Feasibility evaluation of a pilot scribe-training program in an Australian emergency department*Katherine Walker A B E , Matthew Johnson C , William Dunlop A , Margaret Staples B D , Hamish Rodda A , Ian Turner A and Michael Ben-Meir A
B Department of Epidemiology and Preventative Medicine, Monash University, Level 6, The Alfred Centre, 99 Commercial Road, Melbourne Vic. 3004, Australia. Email: firstname.lastname@example.org
C Department of Education, Cabrini Institute, 154 Wattletree Road, Malvern, Vic. 3144, Australia. Email: email@example.com
D Department of Biostatistics, Cabrini Institute, 154 Wattletree Road, Malvern, Vic. 3144, Australia.
E Corresponding author. Email: firstname.lastname@example.org
Australian Health Review - https://doi.org/10.1071/AH16188
Submitted: 23 June 2016 Accepted: 19 January 2017 Published online: 7 March 2017
Objective Medical scribes have an emerging and expanding role in health, particularly in Emergency Medicine in the US. Scribes assist physicians with documentation and clerical tasks at the bedside while the physician consults with his or her patient. Scribes increase medical productivity. The aim of the present study was to examine the feasibility of a pilot hospital-administered scribe-training program in Australia and to evaluate the ability of an American training course (Medical Scribe Training Systems) to prepare trainee scribes for clinical training in an emergency department in Australia.

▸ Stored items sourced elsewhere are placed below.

(* ===== verification/F64.v ===== *)
(** * Double-precision arithmetic

    The [f64] operations of the rate limiter.  A finite double is the rational
    it stands for, and an operation is the exact result rounded to 53 bits, to
    nearest, ties to even.  Everything the limiter computes lies between 2^-200
    and 2^200 or is zero, so the exponent range of the format plays no part. *)
From S2P Require Import Prelude.
From stdpp Require Import base tactics.
From Stdlib Require Import ZArith QArith Qround Qpower Qminmax Lqa Lia.
Open Scope Z_scope.

(** Round [a / b] to the nearest integer, ties to even. *)
Definition round_half_even (a b : Z) : Z :=
  let f := a / b in
  let r := a mod b in
  if 2 * r <? b then f
  else if b <? 2 * r then f + 1
  else if Z.even f then f else f + 1.

(** [n / d] divided by [2 ^ e], as a fraction of integers. *)
Definition scaled_num (n e : Z) : Z := n * 2 ^ Z.max 0 (- e).
Definition scaled_den (d e : Z) : Z := d * 2 ^ Z.max 0 e.

(** The exponent that gives [n / d] a significand of at least 53 bits. *)
Definition exponent (n d : Z) : Z :=
  let e := Z.log2 n - Z.log2 d - 52 in
  if scaled_num n e <? 2 ^ 52 * scaled_den d e then e - 1 else e.

Definition fl_pos (n d : Z) : Q :=
  let e := exponent n d in
  inject_Z (round_half_even (scaled_num n e) (scaled_den d e)) * Qpower (2 # 1) e.

(** Rounding. *)
Definition fl (q : Q) : Q :=
  match Qnum q with
  | Z0 => 0
  | Zpos n => fl_pos (Zpos n) (Zpos (Qden q))
  | Zneg n => - fl_pos (Zpos n) (Zpos (Qden q))
  end%Q.

Definition fadd (a b : Q) : Q := fl (a + b).
Definition fsub (a b : Q) : Q := fl (a - b).
Definition fmul (a b : Q) : Q := fl (a * b).
Definition fdiv (a b : Q) : Q := fl (a / b).
(** [f64::min] and [f64::max] of numbers. *)
Definition fmin (a b : Q) : Q := if Qle_bool a b then a else b.
Definition fmax (a b : Q) : Q := if Qle_bool a b then b else a.

(** [n as f64]. *)
Definition of_u64 (n : Z) : Q := fl (inject_Z n).

(** [Duration::as_secs_f64], of a number of nanoseconds. *)
Definition NANOS_PER_SEC : Z := 1000000000.
Definition as_secs_f64 (ns : Z) : Q :=
  fadd (of_u64 (ns / NANOS_PER_SEC)) (fdiv (of_u64 (ns mod NANOS_PER_SEC)) (of_u64 NANOS_PER_SEC)).

Definition MIN_POSITIVE : Q := 1 # (2 ^ 1022)%positive.

(** [x.ceil() as u64]: the cast saturates; [None] is infinity. *)
Definition ceil_as_u64 (x : option Q) : Z :=
  match x with
  | Some q => Z.max 0 (Z.min u64_max (Qceiling q))
  | None => u64_max
  end.

(** ** The relative error of rounding *)

(** Half a unit in the last place, relatively: 2^-53. *)
Definition eps : Q := 1 # (2 ^ 53)%positive.

Lemma round_half_even_error a b :
  0 < b -> - b <= 2 * (round_half_even a b * b - a) <= b.
Proof.
  intros Hb. unfold round_half_even.
  pose proof (Z.div_mod a b ltac:(lia)). pose proof (Z.mod_pos_bound a b Hb).
  assert (Hc : a = (a / b) * b + a mod b) by lia.
  destruct (Z.ltb_spec (2 * (a mod b)) b); [nia|].
  destruct (Z.ltb_spec b (2 * (a mod b))); [nia|].
  destruct (Z.even (a / b)); nia.
Qed.

(** An integer below the fraction is below its rounding. *)
Lemma round_half_even_floor a b k : 0 < b -> k * b <= a -> k <= round_half_even a b.
Proof.
  intros Hb Hk. assert (k <= a / b) by (apply Z.div_le_lower_bound; lia).
  unfold round_half_even. destruct (2 * (a mod b) <? b), (b <? 2 * (a mod b)), (Z.even (a / b)); lia.
Qed.

Lemma scaled_den_pos d e : 0 < d -> 0 < scaled_den d e.
Proof. intros. unfold scaled_den. apply Z.mul_pos_pos; [done|]. apply Z.pow_pos_nonneg; lia. Qed.

Lemma pow2_shift k : 2 ^ Z.max 0 (- (k - 1)) * 2 ^ Z.max 0 k = 2 * (2 ^ Z.max 0 (- k) * 2 ^ Z.max 0 (k - 1)).
Proof.
  rewrite <- (Z.pow_1_r 2) at 3. rewrite <- !Z.pow_add_r by lia. f_equal. lia.
Qed.

(** The significand has at least 53 bits. *)
Lemma exponent_normal n d :
  0 < n -> 0 < d -> let e := exponent n d in 2 ^ 52 * scaled_den d e <= scaled_num n e.
Proof.
  intros Hn Hd. cbn zeta. unfold exponent. set (e := Z.log2 n - Z.log2 d - 52).
  destruct (Z.ltb_spec (scaled_num n e) (2 ^ 52 * scaled_den d e)); [|done].
  pose proof (Z.log2_spec n Hn) as [Hln _]. pose proof (Z.log2_spec d Hd) as [_ Hld].
  pose proof (Z.log2_nonneg n). pose proof (Z.log2_nonneg d).
  unfold scaled_num, scaled_den.
  assert (Hkey : 2 ^ 52 * (2 ^ Z.succ (Z.log2 d) * 2 ^ Z.max 0 (e - 1))
                 = 2 ^ Z.log2 n * 2 ^ Z.max 0 (- (e - 1))).
  { rewrite <- !Z.pow_add_r by lia. f_equal. lia. }
  assert (0 < 2 ^ Z.max 0 (e - 1)) by (apply Z.pow_pos_nonneg; lia).
  assert (0 < 2 ^ Z.max 0 (- (e - 1))) by (apply Z.pow_pos_nonneg; lia).
  nia.
Qed.

Open Scope Q_scope.

Lemma qpow_pos e : 0 < Qpower (2 # 1) e.
Proof. apply Qpower_0_lt. reflexivity. Qed.

(** The scaled fraction is the original one. *)
Lemma scaled_value n d e :
  (0 < d)%Z ->
  inject_Z n / inject_Z d == inject_Z (scaled_num n e) / inject_Z (scaled_den d e) * Qpower (2 # 1) e.
Proof.
  intros Hd. unfold scaled_num, scaled_den.
  rewrite !inject_Z_mult, !Zpower_Qpower by lia.
  change (inject_Z 2) with (2 # 1).
  assert (Hd' : ~ inject_Z d == 0).
  { intros H0. unfold Qeq in H0. cbn in H0. lia. }
  assert (Hp : forall k, ~ Qpower (2 # 1) k == 0).
  { intros k H0. pose proof (qpow_pos k) as Hk. rewrite H0 in Hk. by apply Qlt_irrefl in Hk. }
  assert (Hsplit : Qpower (2 # 1) (Z.max 0 (- e)) * Qpower (2 # 1) e == Qpower (2 # 1) (Z.max 0 e)).
  { rewrite <- Qpower_plus by done. replace (Z.max 0 (- e) + e)%Z with (Z.max 0 e) by lia. reflexivity. }
  rewrite <- Hsplit. field. split; [apply Hp|]. split; [apply Hp|done].
Qed.

Lemma inject_Z_pos z : (0 < z)%Z -> 0 < inject_Z z.
Proof. intros. change 0 with (inject_Z 0). by rewrite <- Zlt_Qlt. Qed.

Lemma fl_pos_error n d :
  (0 < n)%Z -> (0 < d)%Z ->
  let q := inject_Z n / inject_Z d in q * (1 - eps) <= fl_pos n d <= q * (1 + eps).
Proof.
  intros Hn Hd. cbn zeta. unfold fl_pos. cbn zeta.
  pose proof (exponent_normal n d Hn Hd) as Hnorm. cbn zeta in Hnorm.
  set (e := exponent n d) in *.
  rewrite (scaled_value n d e Hd).
  pose proof (scaled_den_pos d e Hd) as HB.
  set (A := scaled_num n e) in *. set (B := scaled_den d e) in *.
  pose proof (round_half_even_error A B HB) as [Hlo Hhi].
  set (m := round_half_even A B) in *.
  pose proof (inject_Z_pos B HB) as HBq.
  pose proof (qpow_pos e) as HP. set (P := Qpower (2 # 1) e) in *.
  assert (HR : inject_Z A / inject_Z B * inject_Z B == inject_Z A).
  { field. intros H0. rewrite H0 in HBq. by apply Qlt_irrefl in HBq. }
  set (R := inject_Z A / inject_Z B) in *.
  assert (H52 : (2 ^ 52 # 1) <= R).
  { apply Qmult_le_r with (z := inject_Z B); [done|]. rewrite HR.
    change (2 ^ 52 # 1) with (inject_Z (2 ^ 52)). by rewrite <- inject_Z_mult, <- Zle_Qle. }
  assert (Hm : - (1) <= 2 * (inject_Z m - R) <= 1).
  { split; apply Qmult_le_r with (z := inject_Z B); try done.
    - assert (2 * (inject_Z m - R) * inject_Z B == inject_Z (2 * (m * B - A))) as ->.
      { rewrite inject_Z_mult. unfold Z.sub. rewrite inject_Z_plus, inject_Z_opp, inject_Z_mult.
        rewrite <- HR. change (inject_Z 2) with 2. ring. }
      assert (-(1) * inject_Z B == inject_Z (- B)) as -> by (rewrite inject_Z_opp; ring).
      by rewrite <- Zle_Qle.
    - assert (2 * (inject_Z m - R) * inject_Z B == inject_Z (2 * (m * B - A))) as ->.
      { rewrite inject_Z_mult. unfold Z.sub. rewrite inject_Z_plus, inject_Z_opp, inject_Z_mult.
        rewrite <- HR. change (inject_Z 2) with 2. ring. }
      assert (1 * inject_Z B == inject_Z B) as -> by ring. by rewrite <- Zle_Qle. }
  assert (He : 1 <= 2 * (R * eps)).
  { unfold eps. change (2 ^ 52 # 1) with (4503599627370496 # 1) in H52.
    change (1 # (2 ^ 53)) with (1 # 9007199254740992). lra. }
  split.
  - assert (R * P * (1 - eps) == R * (1 - eps) * P) as -> by ring.
    apply Qmult_le_compat_r; [lra|lra].
  - assert (R * P * (1 + eps) == R * (1 + eps) * P) as -> by ring.
    apply Qmult_le_compat_r; [lra|lra].
Qed.

(** An integer with at most 53 bits that is below a number is below its
    rounding. *)
Lemma fl_pos_int n d k :
  (0 < n)%Z -> (0 < d)%Z -> (0 <= k <= 2 ^ 53)%Z -> (k * d <= n)%Z -> inject_Z k <= fl_pos n d.
Proof.
  intros Hn Hd Hk Hkd. unfold fl_pos. cbn zeta.
  pose proof (exponent_normal n d Hn Hd) as Hnorm. cbn zeta in Hnorm.
  set (e := exponent n d) in *. pose proof (scaled_den_pos d e Hd) as HB.
  destruct (Z.le_gt_cases e 0) as [He|He].
  - assert (Hm : (k * 2 ^ (- e) <= round_half_even (scaled_num n e) (scaled_den d e))%Z).
    { apply round_half_even_floor; [done|]. unfold scaled_num, scaled_den.
      rewrite (Z.max_l 0 e), (Z.max_r 0 (- e)) by lia. cbn [Z.pow]. change (2 ^ 0)%Z with 1%Z. nia. }
    rewrite Zle_Qle, inject_Z_mult, Zpower_Qpower in Hm by lia. change (inject_Z 2) with (2 # 1) in Hm.
    assert (inject_Z k == inject_Z k * Qpower (2 # 1) (- e) * Qpower (2 # 1) e) as ->.
    { rewrite <- Qmult_assoc, <- Qpower_plus by done. rewrite Z.add_opp_diag_l.
      change (Qpower (2 # 1) 0) with 1. ring. }
    apply Qmult_le_compat_r; [done|]. pose proof (qpow_pos e). lra.
  - assert (Hm : (2 ^ 52 <= round_half_even (scaled_num n e) (scaled_den d e))%Z)
      by (apply round_half_even_floor; done).
    assert (inject_Z k <= inject_Z (2 ^ 52) * Qpower (2 # 1) e) as Hle.
    { change (2 # 1) with (inject_Z 2). rewrite <- Zpower_Qpower, <- inject_Z_mult, <- Zle_Qle by lia.
      replace e with (Z.succ (e - 1)) by lia. rewrite Z.pow_succ_r by lia.
      pose proof (Z.pow_pos_nonneg 2 (e - 1) ltac:(lia) ltac:(lia)). nia. }
    eapply Qle_trans; [exact Hle|]. apply Qmult_le_compat_r; [by rewrite <- Zle_Qle|].
    pose proof (qpow_pos e). lra.
Qed.

Lemma q_frac q : q == inject_Z (Qnum q) / inject_Z (Zpos (Qden q)).
Proof. destruct q as [n d]. cbn [Qnum Qden]. by rewrite Qmake_Qdiv. Qed.

(** The relative error of rounding a nonnegative number. *)
Lemma fl_error q : 0 <= q -> q * (1 - eps) <= fl q <= q * (1 + eps).
Proof.
  intros Hq. unfold fl. destruct (Qnum q) as [|n|n] eqn:En.
  - assert (q == 0) as -> by (unfold Qeq; rewrite En; done). lra.
  - pose proof (q_frac q) as Hf. rewrite En in Hf.
    pose proof (fl_pos_error (Zpos n) (Zpos (Qden q)) ltac:(lia) ltac:(lia)) as Hp.
    cbn zeta in Hp. split; [rewrite Hf at 1|rewrite Hf at 2]; apply Hp.
  - exfalso. unfold Qle in Hq. rewrite En in Hq. cbn in Hq. lia.
Qed.

Lemma fl_nonneg q : 0 <= q -> 0 <= fl q.
Proof.
  intros Hq. pose proof (fl_error q Hq) as [H1 _].
  assert (0 <= q * (1 - eps)); [|lra]. apply Qmult_le_0_compat; [done|]. unfold eps, Qle. cbn. lia.
Qed.

Lemma fl_int k q :
  (0 <= k <= 2 ^ 53)%Z -> inject_Z k <= q -> inject_Z k <= fl q.
Proof.
  intros Hk Hq. assert (H0 : 0 <= q).
  { eapply Qle_trans; [|exact Hq]. change 0 with (inject_Z 0). rewrite <- Zle_Qle. lia. }
  unfold fl. destruct (Qnum q) as [|n|n] eqn:En.
  - eapply Qle_trans; [exact Hq|]. assert (q == 0) as -> by (unfold Qeq; rewrite En; done). lra.
  - apply fl_pos_int; [lia..|]. unfold Qle in Hq. cbn in Hq. rewrite En in Hq. lia.
  - exfalso. unfold Qle in H0. rewrite En in H0. cbn in H0. lia.
Qed.

(** [Duration::as_secs_f64] rounds three times. *)
Definition secs (ns : Z) : Q := inject_Z ns / inject_Z NANOS_PER_SEC.

Lemma eps_small : 0 < eps /\ eps <= 1 # 1000.
Proof. unfold eps, Qlt, Qle. cbn. lia. Qed.

Lemma secs_nonneg ns : (0 <= ns)%Z -> 0 <= secs ns.
Proof.
  intros. unfold secs. apply Qle_shift_div_l; [reflexivity|]. rewrite Qmult_0_l.
  change 0 with (inject_Z 0). by rewrite <- Zle_Qle.
Qed.

Lemma as_secs_error ns :
  (0 <= ns)%Z ->
  secs ns * ((1 - eps) * (1 - eps) * (1 - eps)) <= as_secs_f64 ns
    <= secs ns * ((1 + eps) * (1 + eps) * (1 + eps)).
Proof.
  intros Hns. unfold as_secs_f64, fadd, fdiv, of_u64.
  set (s := inject_Z (ns / NANOS_PER_SEC)). set (r := inject_Z (ns mod NANOS_PER_SEC)).
  assert (Hs : 0 <= s).
  { unfold s. change 0 with (inject_Z 0). rewrite <- Zle_Qle. apply Z.div_pos; done. }
  assert (Hr : 0 <= r).
  { unfold r. change 0 with (inject_Z 0). rewrite <- Zle_Qle. by apply Z.mod_pos_bound. }
  assert (Hsum : secs ns == s + r / inject_Z NANOS_PER_SEC).
  { unfold secs, s, r. rewrite (Z.div_mod ns NANOS_PER_SEC) at 1 by done.
    rewrite inject_Z_plus, inject_Z_mult. field. discriminate. }
  destruct eps_small as [He1 He2].
  pose proof (fl_error s Hs) as [Hs1 Hs2]. pose proof (fl_error r Hr) as [Hr1 Hr2].
  assert (Hinv : 0 <= / inject_Z NANOS_PER_SEC) by (vm_compute; discriminate).
  assert (HN : fl (inject_Z NANOS_PER_SEC) == inject_Z NANOS_PER_SEC) by (vm_compute; reflexivity).
  set (N := fl (inject_Z NANOS_PER_SEC)) in *.
  assert (HNd : fl r / N == fl r / inject_Z NANOS_PER_SEC) by (by rewrite HN).
  assert (Hd : 0 <= fl r / N)
    by (rewrite HNd; apply Qmult_le_0_compat; [by apply fl_nonneg|done]).
  pose proof (fl_error _ Hd) as [Hd1 Hd2].
  assert (Hrd : r / inject_Z NANOS_PER_SEC * (1 - eps) <= fl r / N
                <= r / inject_Z NANOS_PER_SEC * (1 + eps)).
  { rewrite HNd. unfold Qdiv. split.
    - assert (r * / inject_Z NANOS_PER_SEC * (1 - eps) == r * (1 - eps) * / inject_Z NANOS_PER_SEC)
        as -> by ring. by apply Qmult_le_compat_r.
    - assert (r * / inject_Z NANOS_PER_SEC * (1 + eps) == r * (1 + eps) * / inject_Z NANOS_PER_SEC)
        as -> by ring. by apply Qmult_le_compat_r. }
  assert (Hq0 : 0 <= r / inject_Z NANOS_PER_SEC) by (by apply Qmult_le_0_compat).
  set (x := fl s) in *. set (z := fl r / N) in *. set (y := fl z) in *.
  set (q := r / inject_Z NANOS_PER_SEC) in *.
  assert (Hxy : 0 <= x + y).
  { assert (0 <= x) by (by apply fl_nonneg). assert (0 <= y) by (by apply fl_nonneg). lra. }
  pose proof (fl_error _ Hxy) as [Ht1 Ht2]. rewrite Hsum. split; nra.
Qed.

Methods The present study was a pilot, prospective, observational cohort study from September 2015 to February 2016 at Cabrini Emergency Department, Melbourne. Scribe trainees were enrolled in the pre-work course and then trained clinically. Feasibility of training scribes and limited efficacy testing of the course was undertaken.
Results The course was acceptable to users and demand for training exists. There were many implementation tasks and issues experienced and resources were required to prepare the site for scribe implementation. Ten trainees were enrolled for preclinical training. Six candidates undertook clinical training, five achieved competency (required seven to 16 clinical shifts after the preclinical course). The training course was helpful and provided a good introduction to the scribe role. The course required adaptation to a non-US setting and the specific hospital setting. In addition, it needed more detail in some common emergency department topics.
Conclusion Training scribes at a hospital in Australia is feasible. The US training course used can assist with preclinical training. Course modification is required.
What is known about the topic? Scribes increase emergency physician productivity in Australia. There is no previous work on how to train scribes in Australia.
What does this paper add? We show that implementing a scribe-training program is feasible and that a training package can be purchased from the US to train scribes in Australia and that it is useful. We also show the adaptation that the course may require to meet Australian emergency department needs.
What are the implications for practitioners? Scribes could become an additional member of the emergency department team in Australia and can be trained locally.